Сосед по столу писатель из Владимира Светозаров когда-то жил на Покровке, 3, в Доме писателей, вместе с Фадеевым, женатом тогда на Валерии Герасимовой, с Артемом Веселым, Светловым и другими известными литераторами. Рассказывал, как у них жил Шолохов, когда привез первую часть “Тихого Дона”. Вначале он обратился к Авербаху, руководителю РАППа, тот отверг, он пошел к Ермилову, главному редактору “Октября”, тому тоже не понравился роман из быта казачества. Шолохов пришел в общежитие убитый, сказал, что бросит писать ко всем чертям и уедет к себе обратно. Ему посоветовали обратиться к Серафимовичу. Шолохов пошел. От Серафимовича начался путь большого писателя.
Артем Веселый жил вместе со своим отцом, работавшим на Покровке, 3 сторожем и дворником. Написав что-нибудь, Артем обычно расклеивал страницы по стенкам, вешал на шпильки, на кнопки, чтобы сразу перед глазами была вся рукопись, ходил от страницы к странице и вносил правку, дописывал. Однажды пришел домой, волоча по полу огромную и грязную цепь. Для чего? “Нэпманов давить будем! За что кровь проливали?” Он был страстным революционером, и когда в 1937 его забрали, не мог себе представить, в чем его обвиняют, бросался на следователя с кулаками, и его запороли плетьми на допросе. До смерти.
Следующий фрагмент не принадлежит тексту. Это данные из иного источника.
(** An event of a known case, by the system or a known account, is appended. *)
Lemma append_ok i w v s c : wf s → storable s → get_case (ev_caseId i) s = Some c →
  ¬ In (ev_eventKey i) (map CaseEvent.eventKey (caseEvents s)) →
  ev_sourceAuditLogId i = None → ev_reversalOfEventId i = None → ev_eventSource i = None → 0 ≤ v →
  (ev_actorType i = system → ev_actorAccountId i = None) →
  opt_ok (λ a, account_exists a s) (ev_actorAccountId i) = true →
  (∀ id_ n, transition_ok (event_row id_ n w v i) = true) →
  ∃ e s', appendWithWorkflow ulid i w v s = Ok (e, s') ∧ e = String.append "evt_" (ulid (ulids (base s))).
Proof.
  intros W St Hc Hkey Hsrc Hrev Hes Hv Hsys Hact Htr. destruct (get_case_in _ _ _ Hc) as [Hin Hid].
  set (n := IntakeCase.workflowEventSequence c + 1).
  set (s1 := update_case (ev_caseId i) (IntakeCase.set_sequence n) s).
  set (s2 := set_base (set_ulids (S (ulids (base s))) (base s1)) s1).
  set (e := String.append "evt_" (ulid (ulids (base s)))).
  exists e, (set_caseEvents (caseEvents s2 ++ [event_row e n w v i]) s2). split; [|done].
  assert (event_create (event_row e n w v i) s2 = Ok (set_caseEvents (caseEvents s2 ++ [event_row e n w v i]) s2)) as E.
  { apply event_create_ok; simpl; try done.
    - by apply not_in_row, St.
    - by apply not_in_row.
    - rewrite <- Hid. by apply next_number_free.
    - by rewrite Hes.
    - destruct (ok_numbers _ W _ _ (get_case_key _ _ _ Hc)). lia.
    - apply in_row. rewrite map_update_where by done. rewrite <- Hid. by apply in_map. }
  apply tbind_ok. exists n, s1. split.
  { apply tbind_ok. exists (Some c), s. by rewrite <- Hc. }
  apply tbind_ok. exists e, s2. split; [done|]. apply tbind_ok. eexists tt, _. by split; [apply tprim_ok|].
Qed.

(** Rows are judged without the counter of the ledger, against the accounts, the organizations
    and the revisions. *)
Lemma case_row_erased s c : case_row_ok s (IntakeCase.set_sequence 0 c) = case_row_ok s c.
Proof. done. Qed.

Record same_rows (s s' : intake) : Prop := {
  sr_accounts : accounts (base s') = accounts (base s); sr_practices : practices s' = practices s;
  sr_firms : firms s' = firms s; sr_revisions : revisions s' = revisions s }.

Lemma case_row_frame s s' c : same_rows s s' → case_row_ok s' c = case_row_ok s c.
Proof. intros [H1 H2 H3 H4]. unfold case_row_ok, account_exists. by rewrite H1, H2, H3, H4. Qed.

#[local] Instance same_rows_pre : PreOrder same_rows.
Proof. split; [by repeat split|]. intros s1 s2 s3 [] []. split; congruence. Qed.

Lemma append_rows i w v : tx_rel same_rows (appendWithWorkflow ulid i w v).
Proof.
  unfold appendWithWorkflow, next_sequence. walk_tx.
  - apply tx_rel_write. by repeat split.
  - by intros s x s' [-> ->]%fresh_id_ok.
  - apply tx_rel_prim. intros s s' H. unfold event_create in H. inv_ok H. injection H as <-. by repeat split.
Qed.

Definition ids_new (s : intake) : Prop :=
  ∀ n, (ulids (base s) <= n)%nat → ¬ In (String.append "evt_" (ulid n)) (map CaseEvent.id (caseEvents s)).

Lemma storable_frame s s' f : storable s → same_rows s s' → ids_new s' →
  erased s' = map f (erased s) →
  (∀ c, case_row_ok s c = true → case_row_ok s (f c) = true) →
  (∀ c, IntakeCase.applicantAccountId (f c) = IntakeCase.applicantAccountId c) →
  (∀ r, In r (requests s') → request_row_ok r = true) → storable s'.
Proof.
  intros [H1 H2 H3 H4] R I E Hf Ha Hr.
  assert (∀ c, In c (cases (base s')) → ∃ c0, In c0 (cases (base s)) ∧
    IntakeCase.set_sequence 0 c = f (IntakeCase.set_sequence 0 c0)) as K.
  { intros c Hc. apply (in_map (IntakeCase.set_sequence 0)) in Hc. fold (erased s') in Hc. rewrite E in Hc.
    apply in_map_iff in Hc as (x & <- & (c0 & <- & H0)%in_map_iff). eauto. }
  split; try done.
  - intros c (c0 & H0 & Ec)%K. rewrite <- case_row_erased, Ec, (case_row_frame s s') by done. apply Hf. by rewrite case_row_erased, H1.
  - intros c (c0 & H0 & Ec)%K. unfold account_exists. rewrite (sr_accounts _ _ R).
    replace (IntakeCase.applicantAccountId c) with (IntakeCase.applicantAccountId (IntakeCase.set_sequence 0 c)) by done.
    rewrite Ec, Ha. by apply (H2 c0).
Qed.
Рядом со мной во 2-й комнате жила Мария Борисовна, жена расстрелянного поэта-символиста Анатолия Каменского. Знает французский, жила в Париже, потом в России получила 10 лет, после чего была в ссылке в Караганде, и в общей сложности отбарабанила лет 18. Очень добрая, но беспокойная, с признаками склероза старая женщина. Изводила нас хлопотами о дворовой собачке Азе и беспрестанной заботой о телевизоре. Хлопочет об издании стихов мужа. Обещали. Сказала однажды: “Ой, столько страданий, пока издашь книгу, столько страданий! Каждому писателю надо в ноги поклониться!” В Доме она живет уже 3 месяца. Это компенсация за все 18 лет.
До снега стояло несколько теплых дней, совсем весна, подсохли дорожки, распустилась ольха пышными шмелиными почками. Перед окнами столовой я посадил тонкий тополек на память. Он, кажется, принялся. Из Дома проводили меня очень тепло. Серафима Ивановна оставляла жить без путевки. Ион Друцэ, молдавский писатель, предложил мне взаймы 500 рублей с условием, чтобы я вернул, когда издам книгу, но никак не раньше. Очень симпатичный молодой человек, этот Друце, остроумный рассказчик.
3 мая, воскрес. Пасха. Из Голицына снова в Москве, в общежитии Литературного института. Сижу один и пью чай из бритвенного пластмассового стаканчика, заедая черным кислым “бородинским” хлебом.
Михаила Светлова уволили из Литинститута якобы как еврея. Чушь собачья, просто он много пил и не приходил на свои семинары. Повторяют его шутки, весьма остроумные. На пляже: “Тела давно минувших дней”. В ЦДЛ: “Открываем вечер одного и того же стихотворения”. Вспоминали Светлова возле лифта в издательстве “Советский писатель”: “Жили-были дед да баба на десятом этаже. Так как лифт работал слабо, оба умерли уже”. В ресторане он сказал однажды девушкам за столом: “Теперь я сплошной жидкость”. Девушки удивились безграмотному обороту, он пояснил: “Похудел. Худой костлявый еврей. Жид-кость!”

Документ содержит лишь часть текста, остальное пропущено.